There is a growing need for high-end fashion brands to keep them fur-freeOn September 28, 2021 by Emma Collymore
Animal fur is one of the expensive raw materials used in the production of high-end fashion products. The material has long been used in human clothing. Recently, inhumane practices in the fashion industry have come to the fore, including animal cruelty and unethical animal husbandry for fur production.
Animal fur is in vogue and growing consciousness
According to many animal rights associations, nearly one billion rabbits, 4 million foxes and 50 million minks are bred and killed for the sole purpose of producing fur from these animals. Both methods of breeding, rearing and killing have been deemed inhuman and barbaric by most activists around the world. China is the world’s largest exporter of animal fur and has been widely criticized for allegedly unethical killing of animals, including cats and dogs.

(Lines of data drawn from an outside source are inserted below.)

Lemma merge_ranges_spec joins (P : nat → Prop) l :
  Forall (λ s, P s.2) l →
  let merged := merge_ranges joins (merge_sort span_le l) in
  StronglySorted start_le merged ∧ Forall (λ s, P s.2) merged ∧ ∀ i, within l i → within merged i.
Proof.
  intros HP.
  assert (StronglySorted start_le (merge_sort span_le l)) as Hs.
  { apply (StronglySorted_mono span_le); [unfold span_le, start_le; lia|].
    apply StronglySorted_merge_sort; apply _. }
  assert (∀ i, within l i → within (merge_sort span_le l) i) as Hw.
  { intros i (s & Hin & Hi). exists s. by rewrite merge_sort_Permutation. }
  assert (Forall (λ s, P s.2) (merge_sort span_le l)) as HP' by (by rewrite merge_sort_Permutation).
  destruct (merge_sort span_le l) as [|last rs]; simpl.
  - split_and!; [constructor|done|done].
  - destruct (merge_from_spec joins P last rs Hs HP') as (H1 & H2 & H3 & H4). split_and!; auto.
Qed.

(** Ranges that do not leave a gap are merged, so nothing is covered that was not. *)
Lemma merge_from_within joins last rs i :
  (∀ s e, joins s e = true → s ≤ e) → StronglySorted start_le (last :: rs) →
  within (merge_from joins last rs) i → within (last :: rs) i.
Proof.
  intros Hj. revert last. induction rs as [|[s e] rs IH]; intros last Hs; cbn [merge_from]; [done|].
  apply StronglySorted_inv in Hs as [Hs Hf]. pose proof Hs as [Hs' _]%StronglySorted_inv.
  apply Forall_cons in Hf as [Hle Hf]. unfold start_le in Hle; simpl in Hle.
  destruct (joins s last.2) eqn:Hjoin.
  - intros Hw. apply (IH (last.1, Nat.max last.2 e)) in Hw; [|by constructor].
    apply Hj in Hjoin. destruct Hw as (sp & [->|Hin]%elem_of_cons & H1 & H2); cbn [fst snd] in *.
    + destruct (decide (i < last.2)); [exists last; split; [by left|lia]|].
      exists (s, e). split; [by right; left|]. simpl. lia.
    + exists sp. split; [by right; right|done].
  - intros (sp & [->|Hin]%elem_of_cons & Hi); [exists last; split; [by left|done]|].
    destruct (IH (s, e) Hs) as (sp' & Hin' & Hi'); [by exists sp|]. exists sp'. split; [by right|done].
Qed.

Lemma merge_ranges_within joins l i :
  (∀ s e, joins s e = true → s ≤ e) → within (merge_ranges joins (merge_sort span_le l)) i → within l i.
Proof.
  intros Hj Hw.
  assert (StronglySorted start_le (merge_sort span_le l)) as Hs.
  { apply (StronglySorted_mono span_le); [unfold span_le, start_le; lia|]. apply StronglySorted_merge_sort; apply _. }
  assert (within (merge_sort span_le l) i) as (sp & Hin & Hi).
  { destruct (merge_sort span_le l) as [|last rs]; [done|]. by eapply merge_from_within. }
  exists sp. by rewrite merge_sort_Permutation in Hin.
Qed.

(** *** Base64 runs *)

Definition run_ok (b : bytes) (r : span) : Prop :=
  r.1 < r.2 ∧ r.2 ≤ length b ∧ ∀ i, r.1 ≤ i → i < r.2 → ∃ x, b !! i = Some x ∧ is_base64_byte x = true.

Lemma base64_runs_ok b r : r ∈ base64_runs b → run_ok b r.
Proof.
  assert (∀ rest start index,
    rest = drop index b → index ≤ length b →
    (∀ s, start = Some s → s < index ∧ ∀ i, s ≤ i → i < index → ∃ x, b !! i = Some x ∧ is_base64_byte x = true) →
    Forall (run_ok b) (base64_runs_from start index rest)) as Hgen.
  { induction rest as [|x rest IH]; intros start index He Hle Hstart; simpl.
    - destruct start as [s|]; [|constructor]. destruct (Hstart s) as [H1 H2]; [done|].
      constructor; [|constructor]. done.
    - assert (b !! index = Some x) as Hx by (by rewrite <-(Nat.add_0_r index), <-lookup_drop, <-He).
      pose proof (lookup_lt_Some _ _ _ Hx) as Hlt.
      assert (rest = drop (S index) b) as Hrest.
      { by rewrite (drop_S _ _ _ Hx) in He; injection He. }
      destruct (is_base64_byte x) eqn:Hb.
      + apply IH; [done|lia|]. intros s [= <-]. destruct start as [s|]; simpl.
        * destruct (Hstart s) as [H1 H2]; [done|]. split; [lia|]. intros i H3 H4.
          destruct (decide (i = index)) as [->|]; [by exists x|]. apply H2; lia.
        * split; [lia|]. intros i H3 H4. replace i with index by lia. by exists x.
      + destruct start as [s|]; [|by apply IH; [done|lia|]]. destruct (Hstart s) as [H1 H2]; [done|].
        constructor; [by split_and!|]. by apply IH; [done|lia|]. }
  specialize (Hgen b None 0 eq_refl (Nat.le_0_l _)). rewrite Forall_forall in Hgen. apply Hgen. done.
Qed.

Lemma position_lt p b i : rposition p b = Some i → i < length b.
Proof.
  revert i. induction b as [|x b IH]; intros i; simpl; [done|].
  destruct (rposition p b) as [j|]; [|case_match; [|done]]; intros [= <-]; [|lia].
  specialize (IH _ eq_refl). lia.
Qed.

Lemma length_slice lo hi (b : bytes) : length (slice lo hi b) ≤ hi - lo.
Proof. unfold slice. rewrite length_take. lia. Qed.

Lemma payload_segment_bounds b s e :
  s ≤ e → s ≤ (payload_segment b s e).1 ∧ (payload_segment b s e).2 ≤ e.
Proof.
  intros Hle. unfold payload_segment. split; simpl.
  - case_match; lia.
  - destruct (rposition _ (slice s e b)) as [i|] eqn:Hi; [|done].
    apply position_lt in Hi. pose proof (length_slice s e b). lia.
Qed.

Definition candidate_ok (b : bytes) (c : Candidate) : Prop :=
  ∃ r, r ∈ base64_runs b ∧ r.1 < (c_range c).2 ∧ (c_range c).2 ≤ r.2.

Lemma trailing_padding_end_bounds b hi e : hi ≤ e → hi ≤ trailing_padding_end b hi e ∧ trailing_padding_end b hi e ≤ e.
Proof. unfold trailing_padding_end. case_match; lia. Qed.

Lemma visit_segment_ok b r lo hi :
  r ∈ base64_runs b → r.1 ≤ lo → hi ≤ r.2 → Forall (candidate_ok b) (visit_segment b r.2 lo hi).
Proof.
  intros Hr Hlo Hhi. unfold visit_segment. destruct (Nat.leb_spec hi lo); [constructor|].
  constructor; [|constructor]. exists r. simpl.
  pose proof (trailing_padding_end_bounds b hi r.2 Hhi). split; [done|lia].
Qed.

Lemma segments_from_ok b r family segment_start position rest :
  r ∈ base64_runs b → r.1 ≤ segment_start → r.1 ≤ position → position + length rest ≤ r.2 →
  Forall (candidate_ok b) (segments_from b r.2 family segment_start position rest).
Proof.
  intros Hr. revert segment_start position.
  induction rest as [|x rest IH]; intros segment_start position H1 H2 H3; simpl in H3 |- *.
  - by apply visit_segment_ok.
  - case_match; [apply Forall_app; split|]; [apply visit_segment_ok; [done..|lia]|apply IH; lia|apply IH; lia].
Qed.

Lemma run_candidates_ok b r : r ∈ base64_runs b → Forall (candidate_ok b) (run_candidates b r).
Proof.
  intros Hr. pose proof (base64_runs_ok _ _ Hr) as (Hlt & _).
  pose proof (length_slice r.1 r.2 b) as Hl.
  unfold run_candidates, visit_run_segments.
  case_match; [apply Forall_app; split|]; (apply segments_from_ok; [done|lia..]).
Qed.

Lemma wraps_lt b s : wraps b s = true → s.1 < s.2.
Proof.
  unfold wraps, wrapped_line_continues. rewrite andb_true_iff, negb_true_iff, Nat.eqb_neq, bool_decide_eq_true.
  intros [Hne Hw]. destruct (Nat.ltb_spec s.2 s.1); [by destruct Hw|]. lia.
Qed.

Lemma wrap_chains_ok b chain previous runs :
  (∀ r, r ∈ runs → r ∈ base64_runs b) →
  (∀ c, chain = Some c → ∃ r, r ∈ base64_runs b ∧ r.1 < ch_end c ∧ ch_end c ≤ ch_run_end c ∧ ch_run_end c ≤ r.2) →
  Forall (candidate_ok b) (wrap_chains b chain previous runs).
Proof.
  assert (∀ c r, r ∈ base64_runs b → r.1 < ch_end c → ch_end c ≤ ch_run_end c → ch_run_end c ≤ r.2 →
    candidate_ok b (close_chain b c)) as Hclose.
  { intros c r Hr H1 H2 H3. exists r. simpl.
    pose proof (trailing_padding_end_bounds b (ch_end c) (ch_run_end c) H2). split; [done|lia]. }
  revert chain previous. induction runs as [|[s e] runs IH]; intros chain previous Hruns Hchain; cbn [wrap_chains].
  { destruct chain as [c|]; [|constructor]. destruct (Hchain c) as (r & ? & ? & ? & ?); [done|].
    constructor; [by eapply Hclose|constructor]. }
  assert ((s, e) ∈ base64_runs b) as Hr by (apply Hruns; constructor).
  pose proof (base64_runs_ok _ _ Hr) as (Hlt & _). simpl in Hlt.
  destruct (payload_segment_bounds b s e) as [H1 H2]; [lia|].
  generalize dependent (payload_segment b s e). intros seg H1 H2.
  assert (∀ r, r ∈ runs → r ∈ base64_runs b) as Hruns' by (intros r Hr'; apply Hruns; by constructor).
  destruct chain as [c|].
  - destruct (Hchain c) as (r & Hr0 & H3 & H4 & H5); [done|].
    destruct (_ && _) eqn:Hcont; [|constructor; [by eapply Hclose|by apply IH]].
    rewrite !andb_true_iff, Nat.ltb_lt in Hcont. destruct Hcont as [[_ Hseg] _].
    assert (∀ st d, ∃ r, r ∈ base64_runs b
      ∧ r.1 < ch_end (mkChain st d seg.2 e)
      ∧ ch_end (mkChain st d seg.2 e) ≤ ch_run_end (mkChain st d seg.2 e)
      ∧ ch_run_end (mkChain st d seg.2 e) ≤ r.2) as Hnew.
    { intros st d. exists (s, e). cbn [ch_end ch_run_end fst snd]. split; [done|lia]. }
    case_match.
    + destruct (Hnew (ch_start c) (ch_decode c ++ slice seg.1 seg.2 b))
        as (r' & ? & ? & ? & ?).
      constructor; [by eapply Hclose|by apply IH].
    + apply IH; [done|]. intros c' [= <-]. apply Hnew.
  - case_match; [|by apply IH]. apply IH; [done|]. intros c' [= <-]. exists (s, e). cbn [ch_end ch_run_end fst snd].
    rewrite andb_true_iff in H. destruct H as [Hw%wraps_lt _]. split; [done|lia].
Qed.

Lemma candidates_ok b join : Forall (candidate_ok b) (candidates b join).
Proof.
  apply Forall_app; split.
  - apply Forall_forall. intros c Hc. apply list_elem_of_In, in_flat_map in Hc as (r & Hr & Hc).
    apply list_elem_of_In in Hr, Hc. pose proof (run_candidates_ok _ _ Hr) as Hf.
    rewrite Forall_forall in Hf. by apply Hf.
  - destruct join; [|constructor]. by apply wrap_chains_ok.
Qed.

(** A run ends after an ASCII byte, so at a character boundary. *)
Lemma is_base64_byte_ascii x : is_base64_byte x = true → (x < 128)%N.
Proof.
  unfold is_base64_byte, is_ascii_alphanumeric, is_ascii_alphabetic, is_ascii_digit, is_ascii_lower,
    is_ascii_upper, in_range. eval_ch. intros. lia.
Qed.

Lemma utf8_after_ascii b i x : utf8 b → b !! i = Some x → (x < 128)%N → utf8 (drop (S i) b).
Proof.
  intros Hb Hx Hlt.
  assert (utf8 (drop i b)) as Hd.
  { apply utf8_split; [done|]. unfold is_char_boundary. rewrite Hx.
    unfold is_continuation. rewrite (proj2 (N.leb_gt _ _)) by lia. by rewrite orb_true_r. }
  rewrite (drop_S _ _ _ Hx) in Hd. apply (utf8_app_inv [x]); [|done]. apply utf8_ascii. by repeat constructor.
Qed.

Definition resumes (b : bytes) (e : nat) : Prop := e ≤ length b ∧ utf8 (drop e b).

Lemma candidate_resumes b c : utf8 b → candidate_ok b c → resumes b (c_range c).2.
Proof.
  intros Hb (r & (Hr1 & Hr2 & Hr3)%base64_runs_ok & H1 & H2). split; [lia|].
  destruct (Hr3 (pred (c_range c).2)) as (x & Hx & Hb64); [lia..|].
  replace (c_range c).2 with (S (pred (c_range c).2)) by lia.
  eapply utf8_after_ascii; [done..|]. by apply is_base64_byte_ascii.
Qed.

Section engines_lemmas.
Context `{!Base64Engines}.

Lemma tainted_segment_ranges_ok b s join :
  utf8 b → spans_ok b (tainted_segment_ranges b s join).
Proof.
  intros Hb. unfold tainted_segment_ranges.
  destruct (merge_ranges_spec Nat.ltb (resumes b)
    (c_range <$> filter (λ c, segment_tainted s (c_decode c) = true) (candidates b join))) as (H1 & H2 & _).
  - pose proof (candidates_ok b join) as Hok. rewrite Forall_forall in Hok. apply Forall_fmap, Forall_forall.
    intros c [_ Hc]%list_elem_of_filter. apply candidate_resumes; [done|by apply Hok].
  - by split.
Qed.

Lemma tainted_within b s join c i :
  c ∈ candidates b join → segment_tainted s (c_decode c) = true →
  (c_range c).1 ≤ i → i < (c_range c).2 → utf8 b → within (tainted_segment_ranges b s join) i.
Proof.
  intros Hc Ht H1 H2 Hb. unfold tainted_segment_ranges.
  destruct (merge_ranges_spec Nat.ltb (λ _, True)
    (c_range <$> filter (λ c, segment_tainted s (c_decode c) = true) (candidates b join))) as (_ & _ & H3).
  - by apply Forall_true.
  - apply H3. exists (c_range c). split; [|done]. apply list_elem_of_fmap_2, list_elem_of_filter. done.
Qed.

Lemma within_tainted b s join i :
  within (tainted_segment_ranges b s join) i →
  ∃ c, c ∈ candidates b join ∧ segment_tainted s (c_decode c) = true ∧ (c_range c).1 ≤ i ∧ i < (c_range c).2.
Proof.
  intros (sp & (c & -> & [Ht Hc]%list_elem_of_filter)%list_elem_of_fmap & Hi)%merge_ranges_within; [by exists c|].
  intros ? ? ?%Nat.ltb_lt. lia.
Qed.

Lemma alignment_spans_ok b raw : utf8 b → spans_ok b (base64_alignment_spans b raw).
Proof.
  intros Hb. unfold base64_alignment_spans. case_match; [by apply tainted_segment_ranges_ok|by split; constructor].
Qed.

Lemma pattern_spans_ok b l :
  utf8 b → let spans := merge_pattern_spans (filter (λ s, valid_span b s = true) l) in
  spans_ok b spans ∧
  ∀ i, within spans i ↔ ∃ s, s ∈ l ∧ valid_span b s = true ∧ s.1 ≤ i ∧ i < s.2.
Proof.
  intros Hb. unfold merge_pattern_spans.
  destruct (merge_ranges_spec Nat.leb (resumes b) (filter (λ s, valid_span b s = true) l)) as (H1 & H2 & H3).
  - apply Forall_forall. intros s [Hv _]%list_elem_of_filter. unfold valid_span in Hv.
    rewrite !andb_true_iff, Nat.leb_le in Hv. destruct Hv as [[[_ Hle] _] Hend]. split; [done|].
    by apply (proj2 (utf8_split _ _ Hb Hend)).
  - split; [by split|]. intros i. split.
    + intros (s & [Hv Hs]%list_elem_of_filter & Hi)%merge_ranges_within; [by exists s|]. by intros ? ? ?%Nat.leb_le.
    + intros (s & Hs & Hv & Hi). apply H3. exists s. by rewrite list_elem_of_filter.
Qed.

(** *** The values that are matched *)

Lemma elem_of_insert_longest x s l : x ∈ insert_longest s l ↔ x = s ∨ x ∈ l.
Proof.
  induction l as [|y l IH]; simpl; [set_solver|].
  case_match; rewrite !elem_of_cons, ?IH; naive_solver.
Qed.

Animal fur has remained in popular culture and fashion; especially in its use as a luxury textile. It is considered a symbol of social and economic status because of its value and rarity.
However, since the beginning of the century a lot of impetus is given to the production of ethical and conscious clothing without cruelty to animals on moral and ethical grounds for the sake of fashion.
After years of protests against the widespread use of animal fur in fashion, many animal rights activists have finally found relief as many high-end brands have lost their fur. The move was approved by the authorities, activists, the fashion industry and the general public. Some of the leading names in fur retail who have been left without fur are Hugo Boss, Calvin Klein, Ralph Lauren, Tommy Hilfiger and Gucci.
The latest trends in the fashion revolution without fur
Michael Kors, along with Jimmy Choo, is the latest fashion brand to adopt fur-free politics. Net-a-Porter is a popular luxury online shopping portal that has announced a “no fur” policy across all of its e-commerce platforms.
Considerable work in this direction has been carried out by various animal welfare groups around the world. These include Born Free USA, part of the Fur Fur Alliance, PETA and others.
One of the best examples of fur-free fashion is the popular London Fashion Week, which welcomed silent fashion on its catwalks. The event boasted that 86 percent of its shows were presented with absolutely no fur fashion.
British designer-activist Stella McCartney presented at the prestigious Paris Fashion Week her alternative fur label “Fur Free Fur” with long hair.
The road ahead …
Despite the efforts of animal welfare groups around the world and fashion brands and retailers to tackle the threat, much remains to be done. There are many more fashionable retail brands that identify themselves with the rich use of real fur in their products. People Fendi, Dior, Saint Laurent, Louis Vuitton, Canada Goose and Karl Lagerfeld need to reconsider their position on this issue.
Human fabrics have evolved, and fashion is taking the baton forward, bringing new trends and innovations to the industry. The use of alternative fur is one of the alternatives of the champion, the discoverer of which was Stella McCartney. So, fur-free design remains a thing of the past, and it’s time for luxury fashion brands to embrace ethical fashion forever!